By Kyle Wales
8 March 2020
Few dispute the power of a strong brand. During a trip to the supermarket we place a bottle of branded tomato sauce into our trolley instead of the supermarket’s private label brand, even though it is more expensive. This though the taste of the private label brand may be more similar to the branded product than we realise.
Similarly, when investing we may take comfort in choosing a fund that is managed by a large fund manager whose brand we recognise, even though their product may be similar or even poorer than a competing offering that is less well known.
Having a trusted brand has helped some of SA’s large asset managers to become very large indeed, with some exceeding R500bn in assets under management. The bulk of this money is invested domestically, where it has become harder to put an asset base of this size to work effectively.
Despite great performance in the past it is hard to dispute that the size of asset managers is an additional headwind to them outperforming their benchmarks, no matter how talented they may be. Let me illustrate by way of an example.
The largest domestic general equity collective scheme in SA, according to the Association for Savings and Investment SA (Asisa) has almost R40bn under management. This probably understates the amount of assets under management in the strategy, due to assets sitting in segregated mandates (where fund managers hold the same basket of shares on behalf of an institutional shareholder in a non-pooled vehicle), or because they follow a “house view” (where a large number of the funds with different mandates hold the same share).
If one assumes that a minimum investment of 2% is required to make a difference to the performance of a fund of this size, or to comply with a fund’s self-imposed or mandate-imposed liquidity requirements, this would require a minimum investment into a single share of R800m.
Just how restrictive this is is not immediately obvious. The reason for this is that the Companies Act prevents asset managers from owning more than 35% of the voting shares in a company before they are required to make a mandatory offer to purchase the stakes of other shareholders. A minimum investment size of R800m therefore translates into a company with a minimum market cap of R2.3bn.

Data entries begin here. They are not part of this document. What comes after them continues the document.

(** * The safety-gated text pipeline of apps/server/src/routes/mvp.ts

    A shallow embedding of the symptom-triage gates, the external model
    adapter, the deterministic prescription extractor, the language
    alignment verifier and the two pipelines that orchestrate them, with
    the properties of the specification stated and settled over it.

    JavaScript strings are sequences of UTF-16 code units; regular
    expression literals of the source are kept as data ([regex]) and run by
    a backtracking matcher that follows the ECMAScript matching order
    (leftmost start, ordered alternatives, greedy quantifiers). *)

From Stdlib Require Import Bool Arith NArith ZArith Lia Ascii String List.
From Stdlib Require QArith_base.
Import ListNotations.

Set Warnings "-register-all,-abstract-large-number".

(** ** Strings *)

Module Js.

Local Open Scope N_scope.

Definition cu := N.
Definition jsstring := list cu.

(** A Basic Latin literal of the source as code units. *)
Definition lit (s : string) : jsstring :=
  map N_of_ascii (list_ascii_of_string s).

Definition cu_eqb (a b : cu) : bool := N.eqb a b.

Fixpoint str_eqb (a b : jsstring) : bool :=
  match a, b with
  | [], [] => true
  | x :: a', y :: b' => cu_eqb x y && str_eqb a' b'
  | _, _ => false
  end.

Definition in_range (lo hi x : cu) : bool := N.leb lo x && N.leb x hi.

(** [\s] of ECMAScript (WhiteSpace and LineTerminator), which is also the
    set [String.prototype.trim] strips. *)
Definition is_ws (x : cu) : bool :=
  in_range 9 13 x || N.eqb x 32 || N.eqb x 160 || N.eqb x 5760
  || in_range 8192 8202 x || N.eqb x 8232 || N.eqb x 8233 || N.eqb x 8239
  || N.eqb x 8287 || N.eqb x 12288 || N.eqb x 65279.

Definition is_digit (x : cu) : bool := in_range 48 57 x.
Definition is_upper (x : cu) : bool := in_range 65 90 x.
Definition is_lower (x : cu) : bool := in_range 97 122 x.
Definition is_latin (x : cu) : bool := is_upper x || is_lower x.

(** [\w] *)
Definition is_word (x : cu) : bool := is_latin x || is_digit x || N.eqb x 95.

(** LineTerminator, the complement of [.] *)
Definition is_line_terminator (x : cu) : bool :=
  N.eqb x 10 || N.eqb x 13 || N.eqb x 8232 || N.eqb x 8233.

(** The lower case of a Basic Latin code unit; the [i] flag of a pattern
    without the [u] flag relates no code unit outside the block to one
    inside it, so this is also how the patterns compare letters. *)
Definition lower_cu (x : cu) : cu := if is_upper x then x + 32 else x.

(** [String.prototype.toLowerCase], one code unit at a time.  Three kinds
    of code unit have a lower case that holds a Basic Latin code unit: the
    capitals A to Z, the Kelvin sign U+212A (lower case k) and the capital
    I with dot above U+0130 (lower case i followed by the combining dot
    U+0307); they are mapped as the language maps them.  Every other code
    unit is kept.  Where the language changes one of those (a capital
    letter outside Basic Latin, a capital sigma by its context, the
    surrogates of a cased letter), it puts one code unit in the place of
    one, and neither is Basic Latin, white space or a line terminator; the
    phrases and patterns this text is compared with are Basic Latin, so
    they tell no difference.  The text itself is exact on Basic Latin
    input. *)
Definition lower_units (x : cu) : jsstring :=
  if N.eqb x 304 then [105; 775]
  else if N.eqb x 8490 then [107]
  else [lower_cu x].

Definition toLowerCase (s : jsstring) : jsstring := flat_map lower_units s.

(** [s.startsWith(k)] *)
Fixpoint startsWith (k s : jsstring) : bool :=
  match k, s with
  | [], _ => true
  | _ :: _, [] => false
  | x :: k', y :: s' => cu_eqb x y && startsWith k' s'
  end.

(** [s.includes(k)] *)
Fixpoint includes (k s : jsstring) : bool :=
  startsWith k s ||
  match s with
  | [] => false
  | _ :: s' => includes k s'
  end.

(** [s.replace(/\s+/g, " ")]: every maximal run of white space becomes one
    space. [in_run] tells that the previous code unit was white space. *)
Fixpoint collapse_from (in_run : bool) (s : jsstring) : jsstring :=
  match s with
  | [] => []
  | x :: s' =>
      if is_ws x
      then (if in_run then collapse_from true s' else 32 :: collapse_from true s')
      else x :: collapse_from false s'
  end.

Definition collapse_ws (s : jsstring) : jsstring := collapse_from false s.

Fixpoint trimStart (s : jsstring) : jsstring :=
  match s with
  | [] => []
  | x :: s' => if is_ws x then trimStart s' else s
  end.

Definition trimEnd (s : jsstring) : jsstring := rev (trimStart (rev s)).

(** [s.trim()] *)
Definition trim (s : jsstring) : jsstring := trimEnd (trimStart s).

(** [parts.join(sep)] *)
Fixpoint join (sep : jsstring) (parts : list jsstring) : jsstring :=
  match parts with
  | [] => []
  | [p] => p
  | p :: ps => p ++ sep ++ join sep ps
  end.

(** A string is truthy when it is not empty. *)
Definition truthy (s : jsstring) : bool :=
  match s with [] => false | _ => true end.

(** [Array.from(new Set(xs))]: the first occurrence of each value, in
    insertion order. *)
Fixpoint dedupe_by {A : Type} (eqb : A -> A -> bool) (seen : list A) (xs : list A) : list A :=
  match xs with
  | [] => []
  | x :: xs' =>
      if existsb (eqb x) seen then dedupe_by eqb seen xs'
      else x :: dedupe_by eqb (x :: seen) xs'
  end.

(** The value of a run of decimal digits. *)
Definition digit_val (x : cu) : Z := Z.of_N x - 48.

Definition digits_value (ds : jsstring) : Z :=
  fold_left (fun acc d => 10 * acc + digit_val d)%Z ds 0%Z.
(** C6 (as the code has it).  For an ordered split array, [np.digitize]
    with [right=False] assigns to every value the number of split points
    that are less than or equal to it; the value lies in the right-open
    interval between the split point before that index and the one at it.
    The assignment is defined for every value. *)
Theorem digitize_counts_splits_le (splits x : list Q) :
  nondecreasing splits = true ->
  np_digitize x splits = Ok (map (splits_le splits) x) /\
  forall v,
    let i := splits_le splits v in
    i <= length splits /\
    (forall j s, j < i -> splits !! j = Some s -> (s <= v)%Q) /\
    (forall j s, i <= j -> splits !! j = Some s -> (v < s)%Q).
Proof.
  intros Hs. split.
  - unfold np_digitize. rewrite Hs. f_equal.
    apply map_ext. intros v. by apply np_searchsorted_right_count.
  - intros v i. unfold i.
    rewrite <- (np_searchsorted_right_count _ _ Hs).
    unfold np_searchsorted_right.
    pose proof (binsearch_right_bounds (length splits) splits v 0
                  (length splits) ltac:(lia)) as Hb.
    destruct (binsearch_right_boundary splits v (nondecreasing_sorted _ Hs)
                (length splits) 0 (length splits)) as [Hlow Hhigh];
      [lia | lia | lia | intros; lia | |].
    + intros j a Hj Ha. apply lookup_lt_Some in Ha. lia.
    + split; [lia|]. split; assumption.
Qed.

(** ** Configuration errors *)

Lemma raise_if_error c e0 e : raise_if c e0 = Raise e -> e = e0.
Proof. unfold raise_if. destruct c; congruence. Qed.

Lemma py_cmp_error cmp a b e :
  py_cmp cmp a b = Raise e -> is_configuration_error e.
Proof.
  unfold py_cmp. destruct (float_value a), (float_value b);
    intros [= <-]; exact I.
Qed.

Lemma float_value_finite v q :
  number_value v = Some q -> float_value v = Some (Finite q).
Proof. destruct v; simpl; try discriminate; by intros [= ->]. Qed.

(** Finite numbers compare by their values. *)
Lemma py_cmp_finite cmp a b x y :
  number_value a = Some x -> number_value b = Some y ->
  py_cmp cmp a b = Ok (cmp x y).
Proof.
  intros Ha Hb. unfold py_cmp.
  by rewrite (float_value_finite _ _ Ha), (float_value_finite _ _ Hb).
Qed.
(** C5. [sortMigrations] returns a slice whose dates never decrease, and
    strictly increase when the dates of the units are pairwise distinct;
    it holds the units it was given; it is a new array, and every array
    that existed before the call, the caller's among them, is unchanged. *)
Theorem sortMigrations_sorted_copy
    (h : gmap nat (list (option (Migration Schema)))) migs ml :
  SliceModel.elems h migs = Some ml →
  ∃ h' sorted out,
    SliceModel.sortMigrations sort_Sort h migs = Some (h', sorted)
    ∧ SliceModel.elems h' sorted = Some out
    ∧ out = sortMigrations sort_Sort ml
    ∧ out ≡ₚ ml
    ∧ (∀ i j a b, (i < j)%nat → out !! i = Some a → out !! j = Some b →
         time_le (Date a) (Date b))
    ∧ (NoDup (Date <$> ml) →
       ∀ i j a b, (i < j)%nat → out !! i = Some a → out !! j = Some b →
         Before (Date a) (Date b) = true)
    ∧ (∀ p, p ∈ dom h → h' !! p = h !! p)
    ∧ SliceModel.elems h' migs = Some ml.
Proof.
  intros Hml. destruct (sortMigrations_store h migs ml Hml) as (Hrun & Hlen & Hne).
  set (p := fresh (dom h)) in *.
  assert (Hle : ∀ i j a b, (i < j)%nat →
            sort_Sort ml !! i = Some a → sort_Sort ml !! j = Some b →
            time_le (Date a) (Date b)).
  { intros i j a b Hij Ha Hb. apply Before_false.
    assert (Hj : (j < length ml)%nat).
    { rewrite <- (Permutation_length (sort_Sort_perm ml)). by eapply lookup_lt_Some. }
    pose proof (sort_Sort_sorted ml i j (conj Hij Hj)) as HL.
    rewrite (Less_lookup _ _ _ b a) in HL by done. by injection HL. }
  eexists _, _, (sort_Sort ml). split; [exact Hrun|].
  split; [|split; [done|split; [done|split; [done|split; [|split]]]]].
  - apply elems_cells. rewrite <- Hlen, <- (Permutation_length (sort_Sort_perm ml)).
    rewrite <- (length_fmap Some (sort_Sort ml)). apply cells_whole, lookup_insert_eq.
  - intros Hnd i j a b Hij Ha Hb. apply Before_spec.
    pose proof (Hle i j a b Hij Ha Hb) as Hab.
    assert (Hdiff : Date a ≠ Date b).
    { intros Heq. rewrite <- sort_Sort_perm in Hnd.
      assert (i = j); [|lia].
      apply (NoDup_lookup _ i j (Date a) Hnd); rewrite list_lookup_fmap.
      - by rewrite Ha.
      - by rewrite Hb, Heq. }
    unfold time_le in Hab. destruct (Date a) as [s1 n1], (Date b) as [s2 n2].
    cbn in *. destruct (decide (n1 = n2)) as [->|]; [|lia].
    destruct Hab as [?|[-> _]]; [by left|done].
  - intros q Hq. apply lookup_insert_ne. intros <-. by apply (is_fresh (dom h)).
  - apply elems_cells. rewrite cells_insert_ne by done. by apply elems_cells.
Qed.

End SliceProperties.

Section Claims.
(** * SensorTile logger and MQTT gateway: the line-processing core

    Shallow embedding of
    - [Serial-Excel-Update/main.py]: class [SensorLogger]
      ([init_csv], [write_sample], [process_line], the read loop and the
      teardown of [run]);
    - [Server/main.py]: the body of the read loop of [main].

    Text is a [string] whose characters stand for code points below 256.
    Integers are Python's unbounded [int], hence [Z].  The reading of
    [time.time()] is an exact rational [Q]; the rendering of
    [datetime.now().isoformat()] is a string handed to the model by the
    caller.  [print] is not modelled. *)

From Stdlib Require Import ZArith QArith List String Ascii Bool Arith Lia Lqa.
From Stdlib Require Import DecimalString Sorted NArith.
Import ListNotations.

Local Open Scope string_scope.
Local Open Scope Z_scope.

(* ===================================================================== *)
(** ** Python text primitives used by both programs *)
(* ===================================================================== *)

Module PyText.

(** [s.split(sep)] for a one-character separator: never empty, an empty
    field between two adjacent separators and at either end. *)
Fixpoint split (sep : ascii) (s : string) : list string :=
  match s with
  | EmptyString => [EmptyString]
  | String c s' =>
      if Ascii.eqb c sep then EmptyString :: split sep s'
      else match split sep s' with
           | f :: fs => String c f :: fs
           | [] => [String c EmptyString]
           end
  end.

Definition comma : ascii := ","%char.

(** [s.startswith(p)] *)
Definition startswith (p s : string) : bool := String.prefix p s.

(** Characters [str.isspace] accepts, among code points below 256. *)
Definition isspace (c : ascii) : bool :=
  let n := nat_of_ascii c in
  ((9 <=? n) && (n <=? 13) || (28 <=? n) && (n <=? 32)
   || (n =? 133) || (n =? 160))%nat.

(** Characters [int] skips around a literal: the C locale's white space,
    and beyond ASCII the Unicode white space, which [int] first maps to a
    blank. *)
Definition int_space (c : ascii) : bool :=
  let n := nat_of_ascii c in
  ((9 <=? n) && (n <=? 13) || (n =? 32) || (n =? 133) || (n =? 160))%nat.

Fixpoint lstrip (sp : ascii -> bool) (s : string) : string :=
  match s with
  | String c s' => if sp c then lstrip sp s' else s
  | EmptyString => EmptyString
  end.

Fixpoint rstrip (sp : ascii -> bool) (s : string) : string :=
  match s with
  | EmptyString => EmptyString
  | String c s' =>
      match rstrip sp s' with
      | EmptyString => if sp c then EmptyString else String c EmptyString
      | r => String c r
      end
  end.

(** [s.strip()] *)
Definition strip (s : string) : string := rstrip isspace (lstrip isspace s).

Definition digit_value (c : ascii) : option Z :=
  let n := nat_of_ascii c in
  if ((48 <=? n) && (n <=? 57))%nat then Some (Z.of_nat n - 48) else None.

(** What the digit scanner of [int] saw last. *)
Inductive scanned := AtStart | AfterDigit | AfterUnderscore.

(** [sys.get_int_max_str_digits()], which the programs leave at its
    default: [int] raises [ValueError] on a literal with more digits. *)
Definition int_max_str_digits : Z := 4300.

(** Decimal digits, single underscores allowed between two digits; the
    scan stops at the first other character and returns the value, the
    number of digits seen (leading zeros count, underscores do not) and
    what is left. *)
Fixpoint scan_digits (prev : scanned) (acc digits : Z) (s : string)
  : option (Z * Z * string) :=
  match s with
  | EmptyString =>
      match prev with
      | AfterDigit => Some (acc, digits, EmptyString)
      | _ => None
      end
  | String c s' =>
      match digit_value c with
      | Some d => scan_digits AfterDigit (10 * acc + d) (digits + 1) s'
      | None =>
          if Ascii.eqb c "_"%char then
            match prev with
            | AfterDigit => scan_digits AfterUnderscore acc digits s'
            | _ => None
            end
          else
            match prev with
            | AfterDigit => Some (acc, digits, s)
            | _ => None
            end
      end
  end.

Definition all_int_space (s : string) : bool :=
  match lstrip int_space s with EmptyString => true | _ => false end.

Definition int_unsigned (s : string) : option Z :=
  match scan_digits AtStart 0 0 s with
  | Some (v, digits, rest) =>
      if (digits <=? int_max_str_digits) && all_int_space rest
      then Some v else None
  | None => None
  end.

(** [int(s)] on text: [Some v] for the value, [None] for [ValueError]. *)
Definition int (s : string) : option Z :=
  match lstrip int_space s with
  | String "+"%char s' => int_unsigned s'
  | String "-"%char s' => option_map Z.opp (int_unsigned s')
  | s' => int_unsigned s'
  end.

(** [[int(v) for v in l]]: the values, or [None] as soon as one field
    raises [ValueError]. *)
Fixpoint ints (l : list string) : option (list Z) :=
  match l with
  | [] => Some []
  | f :: fs =>
      match int f with
      | Some v => option_map (cons v) (ints fs)
      | None => None
      end
  end.

End PyText.

(** Letter case and substring search, for the port detection.  Upper
    case can leave the code points below 256, so its result is a list of
    code points. *)
Module PyCase.

Local Open Scope N_scope.

(** The code points of [s]. *)
Fixpoint codes (s : string) : list N :=
  match s with
  | EmptyString => []
  | String c s' => N_of_ascii c :: codes s'
  end.

(** [c.upper()] for one character. *)
Definition upper_char (c : ascii) : list N :=
  let n := N_of_ascii c in
  if (97 <=? n) && (n <=? 122) then [n - 32]
  else if (224 <=? n) && (n <=? 254) && negb (n =? 247) then [n - 32]
  else if n =? 223 then [83; 83]
  else if n =? 181 then [924]
  else if n =? 255 then [376]
  else [n].

(** [s.upper()] *)
Fixpoint upper (s : string) : list N :=
  match s with
  | EmptyString => []
  | String c s' => (upper_char c ++ upper s')%list
  end.

(** [c.lower()] for one character; it stays below 256. *)
Definition lower_char (c : ascii) : ascii :=
  let n := N_of_ascii c in
  if (65 <=? n) && (n <=? 90) then ascii_of_N (n + 32)
  else if (192 <=? n) && (n <=? 222) && negb (n =? 215)
       then ascii_of_N (n + 32)
  else c.

(** [s.lower()] *)
Fixpoint lower (s : string) : string :=
  match s with
  | EmptyString => EmptyString
  | String c s' => String (lower_char c) (lower s')
  end.

Fixpoint starts_with (needle hay : list N) : bool :=
  match needle, hay with
  | [], _ => true
  | _ :: _, [] => false
  | a :: needle', b :: hay' => (a =? b) && starts_with needle' hay'
  end.

(** [needle in hay] on text. *)
Fixpoint contains (needle hay : list N) : bool :=
  starts_with needle hay
  || match hay with
     | [] => false
     | _ :: hay' => contains needle hay'
     end.

End PyCase.

(** An entry of [serial.tools.list_ports.comports()]. *)
Record port_info := mkPort { device : string; description : string }.

(** The test both programs apply to a port: [STM] or [CDC] in the
    description in upper case, or [usbmodem] in the device name in lower
    case. *)
Definition matches_sensortile (port : port_info) : bool :=
  PyCase.contains (PyCase.codes "STM") (PyCase.upper (description port))
  || PyCase.contains (PyCase.codes "CDC") (PyCase.upper (description port))
  || PyCase.contains (PyCase.codes "usbmodem")
                     (PyCase.codes (PyCase.lower (device port))).

(** Text made of ASCII characters only. *)
Fixpoint ascii_text (s : string) : bool :=
  match s with
  | EmptyString => true
  | String c s' => (N_of_ascii c <? 128)%N && ascii_text s'
  end.

(** The same port with its description in lower case. *)
Definition lower_description (port : port_info) : port_info :=
  {| device := device port;
     description := PyCase.lower (description port) |}.

(* ===================================================================== *)
(** ** Mutable state with exceptions *)
(* ===================================================================== *)

(** The exceptions the modelled code can raise. *)
Inductive exn := ValueError | AttributeError | ZeroDivisionError.

Definition exn_eqb (a b : exn) : bool :=
  match a, b with
  | ValueError, ValueError
  | AttributeError, AttributeError
  | ZeroDivisionError, ZeroDivisionError => true
  | _, _ => false
  end.

Inductive outcome (A : Type) := Return (a : A) | Raise (e : exn).
Arguments Return {A} a.
Arguments Raise {A} e.

(** A computation over the object state [S]: attribute updates made
    before an exception is raised stay in place. *)
Definition M (S A : Type) : Type := S -> outcome A * S.

Definition ret {S A} (a : A) : M S A := fun st => (Return a, st).

Definition bind {S A B} (c : M S A) (k : A -> M S B) : M S B :=
  fun st =>
    match c st with
    | (Return a, st') => k a st'
    | (Raise e, st') => (Raise e, st')
    end.

Definition raise {S A} (e : exn) : M S A := fun st => (Raise e, st).

(** [try: body / except e: handler] *)
Definition try_except {S A} (body : M S A) (e : exn) (handler : M S A)
  : M S A :=
  fun st =>
    match body st with
    | (Raise e', st') =>
        if exn_eqb e' e then handler st' else (Raise e', st')
    | r => r
    end.

(** [try: body / finally: cleanup] *)
Definition try_finally {S A} (body : M S A) (cleanup : M S unit) : M S A :=
  fun st =>
    match body st with
    | (o, st') =>
        match cleanup st' with
        | (Return _, st'') => (o, st'')
        | (Raise e, st'') => (Raise e, st'')
        end
    end.

Definition get {S} : M S S := fun st => (Return st, st).
Definition modify {S} (f : S -> S) : M S unit := fun st => (Return tt, f st).

(** [int(s)] inside a computation. *)
Definition int_ {S} (s : string) : M S Z :=
  match PyText.int s with Some v => ret v | None => raise ValueError end.

Definition ints_ {S} (l : list string) : M S (list Z) :=
  match PyText.ints l with Some v => ret v | None => raise ValueError end.

Declare Scope py_scope.
Delimit Scope py_scope with py.
Notation "x <- c ;; k" := (bind c (fun x => k))
  (at level 61, c at next level, right associativity) : py_scope.
Notation "c ;; k" := (bind c (fun _ => k))
  (at level 61, right associativity) : py_scope.
Local Open Scope py_scope.

Definition exec {S A} (c : M S A) (st : S) : S := snd (c st).
Definition result {S A} (c : M S A) (st : S) : outcome A := fst (c st).

(** What one [readline] of the serial port gives the loop. *)
Inductive serial_read :=
| ReadTimeout                    (* [b''] after the one-second timeout *)
| ReadUndecodable                (* bytes that are not UTF-8 *)
| ReadText (text : string).      (* the decoded line, not yet stripped *)

(* ===================================================================== *)
(** ** Serial-Excel-Update/main.py *)
(* ===================================================================== *)

Module Logger.

Inductive Mode := raw | reduced.

Definition Mode_eqb (a b : Mode) : bool :=
  match a, b with raw, raw | reduced, reduced => true | _, _ => false end.

(** A value handed to [csv.writer.writerow]. *)
Inductive cell := CInt (n : Z) | CStr (s : string).
Definition row := list cell.

(** Calls on the CSV file, oldest first. *)
Inductive io_event :=
| EvOpen                         (* [open(CSV_FILENAME, 'w', newline='')] *)
| EvWriteRow (r : row)           (* [csv_writer.writerow(r)] *)
| EvFlush                        (* [csv_file.flush()] *)
| EvClose.                       (* [csv_file.close()] *)

(** [self.csv_file] (and [self.csv_writer], set with it). *)
Inductive handle := NoFile | OpenFile | ClosedFile.

(** The attributes of the logger that the methods modelled here read or
    write.  [serial_port] and [stop_event], which only [run] touches (it
    opens and closes the one and sets the other), are not among them. *)
Record SensorLogger := mkSensorLogger {
  csv_file : handle;
  running : bool;
  sample_count : Z;
  mode : option Mode;
  csv_initialized : bool;
  io_log : list io_event
}.

(** [SensorLogger.__init__] *)
Definition init : SensorLogger :=
  {| csv_file := NoFile; running := false; sample_count := 0;
     mode := None; csv_initialized := false; io_log := [] |}.

Definition emit (e : io_event) : M SensorLogger unit :=
  modify (fun st =>
    {| csv_file := csv_file st; running := running st;
       sample_count := sample_count st; mode := mode st;
       csv_initialized := csv_initialized st;
       io_log := (io_log st ++ [e])%list |}).

Definition set_csv_file (h : handle) : M SensorLogger unit :=
  modify (fun st =>
    {| csv_file := h; running := running st;
       sample_count := sample_count st; mode := mode st;
       csv_initialized := csv_initialized st; io_log := io_log st |}).
(** [neighs[dir][v].items()] with [neighs = [G._succ, G._pred]]. *)
Definition neighs (g : graph) (d : direction) (v : node) : list (node * keydict) :=
  match d with
  | Forward => successors g v
  | Backward => predecessors g v
  end.

(** [m[k]]: a [KeyError] when the key is absent. *)
Definition getitem {A} (m : gmap node A) (k : node) : result A :=
  match m !! k with
  | Some a => Ok a
  | None => Raise (KeyError "node")
  end.

(** The block under [# relaxing]: record the better distance and path to
    [w], push it, and when [w] has now been seen from both ends keep the
    better complete path. *)
Definition relaxing (d : direction) (v w : node) (vwLength : Q) (st : search)
  : result search :=
  let s := side d st in
  pv ← getitem (paths s) v;
  let s' := {| dists := dists s;
               paths := <[w := (pv ++ [w])%list]> (paths s);
               fringe := (vwLength, counter st, w) :: fringe s;
               seen := <[w := vwLength]> (seen s) |} in
  let st1 := set_side d s' st in
  let st2 := {| fwd := fwd st1; bwd := bwd st1; counter := S (counter st1);
                finaldist := finaldist st1; finalpath := finalpath st1;
                dir := dir st1 |} in
  match seen (fwd st2) !! w, seen (bwd st2) !! w with
  | Some d0, Some d1 =>
      let totaldist := d0 + d1 in
      if bool_decide (finalpath st2 = []) || qlt totaldist (finaldist st2) then
        p0 ← getitem (paths (fwd st2)) w;
        p1 ← getitem (paths (bwd st2)) w;
        Ok {| fwd := fwd st2; bwd := bwd st2; counter := counter st2;
              finaldist := totaldist;
              finalpath := (p0 ++ List.tl (rev p1))%list;
              dir := dir st2 |}
      else Ok st2
  | _, _ => Ok st2
  end.
(** * The pgsql repository store: query builder and store operations

    A shallow embedding of [server/internal/store/pgsql/repos.go]:
    the record mapper ([toRepo], [fromRepo]), the query builder
    ([listSQL]) and the store operations ([Get], [List], [Create],
    [Update], [Delete]), together with a model of the execution handle
    on which the statements run. *)

From Stdlib Require Import String Ascii List ZArith Lia Bool Arith.
From Stdlib Require Import DecimalString Permutation Sorted.
Import ListNotations.

Local Open Scope list_scope.
Local Open Scope string_scope.

(** ** Go standard-library helpers used by the store

    Go strings are byte sequences; they are modelled as [string]
    (sequences of [ascii] bytes).  Case mapping and the white-space
    class are those of the ASCII range, which is where Go's [strings]
    package and this model coincide; bytes above 127 are left alone. *)

Module strings.

(** [unicode.IsSpace] on the ASCII range: tab, newline, vertical tab,
    form feed, carriage return and space. *)
Definition isSpace (c : ascii) : bool :=
  let n := nat_of_ascii c in
  (((9 <=? n) && (n <=? 13)) || (n =? 32))%nat.

Definition toLowerByte (c : ascii) : ascii :=
  let n := nat_of_ascii c in
  if ((65 <=? n) && (n <=? 90))%nat then ascii_of_nat (n + 32) else c.

(** [strings.ToLower]. *)
Fixpoint ToLower (s : string) : string :=
  match s with
  | EmptyString => EmptyString
  | String c rest => String (toLowerByte c) (ToLower rest)
  end.

(** [strings.Fields]: the maximal runs of non-space bytes, in order. *)
Fixpoint Fields (s : string) : list string :=
  match s with
  | EmptyString => []
  | String c rest =>
      if isSpace c then Fields rest
      else match rest with
           | EmptyString => [String c EmptyString]
           | String c' _ =>
               if isSpace c' then String c EmptyString :: Fields rest
               else match Fields rest with
                    | [] => [String c EmptyString]
                    | w :: ws => String c w :: ws
                    end
           end
  end.

(** [strings.Join]. *)
Definition Join (elems : list string) (sep : string) : string :=
  String.concat sep elems.

(** [strings.HasPrefix]. *)
Definition HasPrefix (s pre : string) : bool := String.prefix pre s.

(** [strings.Contains]. *)
Fixpoint Contains (s substr : string) : bool :=
  HasPrefix s substr ||
  match s with
  | EmptyString => false
  | String _ rest => Contains rest substr
  end.

(** [strings.Split] for a non-empty separator.  [skip] counts the
    bytes of a separator occurrence still to be passed over. *)
Fixpoint splitFrom (skip : nat) (s sep : string) : list string :=
  match s with
  | EmptyString => [EmptyString]
  | String c rest =>
      match skip with
      | S k => splitFrom k rest sep
      | O =>
          if HasPrefix s sep
          then EmptyString :: splitFrom (String.length sep - 1) rest sep
          else match splitFrom 0 rest sep with
               | [] => [String c EmptyString]
               | w :: ws => String c w :: ws
               end
      end
  end.

Definition Split (s sep : string) : list string := splitFrom 0 s sep.

Fixpoint trimLeft (s : string) : string :=
  match s with
  | EmptyString => EmptyString
  | String c rest => if isSpace c then trimLeft rest else s
  end.

Fixpoint trimRight (s : string) : string :=
  match s with
  | EmptyString => EmptyString
  | String c rest =>
      match trimRight rest with
      | EmptyString => if isSpace c then EmptyString else String c EmptyString
      | t => String c t
      end
  end.

(** [strings.TrimSpace]. *)
Definition TrimSpace (s : string) : string := trimRight (trimLeft s).

End strings.

Module path.

Definition isSlash (c : ascii) : bool := Ascii.eqb c "/"%char.

Fixpoint stripTrailingSlashes (p : string) : string :=
  match p with
  | EmptyString => EmptyString
  | String c rest =>
      match stripTrailingSlashes rest with
      | EmptyString => if isSlash c then EmptyString else String c EmptyString
      | t => String c t
      end
  end.

(** The text after the last slash of [p], when [p] has a slash. *)
Fixpoint afterLastSlash (p : string) : option string :=
  match p with
  | EmptyString => None
  | String c rest =>
      match afterLastSlash rest with
      | Some t => Some t
      | None => if isSlash c then Some rest else None
      end
  end.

Practically speaking this causes the investment universe of a fund that has R40bn under management to contract to 155 companies out of the 372 companies listed on the JSE. The list of companies that would in effect be uninvestable because their market caps are too small, would include Spur, Kaap Agri and Combined Motor Holdings.
Companies whose market caps exceed this minimum amount but whose shares are too illiquid may also be uninvestable. An example of a company such as this is Cartrack, which has a market cap of R7.8bn but whose share’s average daily value traded has only been R1.7m a day over the past three months.
Smaller cap stocks
“So what?” you may ask. “Why would I wish to invest in smaller cap stocks if they are riskier?” True, investing in smaller cap stocks is riskier, but they have tended to outperform larger cap stocks over longer periods even though they have not managed to do so in the immediate past. Their recent poor performance is because of the outsize returns delivered by Naspers and a basket of commodity companies whose underlying exposure to SA’s domestic economy is small.
It is also among the small and medium cap stocks where the large cap stocks of the future are to be found. While it is impractical to perform the same exercise for the JSE Alsi, which has too many constituents, of the 30 stocks that are constituents of the Dow Jones Industrial Average (DJIA) today, only 17 were constituents of the DJIA a mere 20 years ago. The remainder consists of small companies that grew to be large companies over that period.
In the SA context it is sobering to realise that a stock such as PSG, which had a market cap of R43bn as at March 2, had a market cap of R550m as recently as at the beginning of 2005.
It is not impossible to generate outsize returns for your clients as your funds under management increase, but the illustration above shows how it does become more difficult the bigger you get.
Kyle is a co-portfolio manager of Flagship Asset Management’s global funds.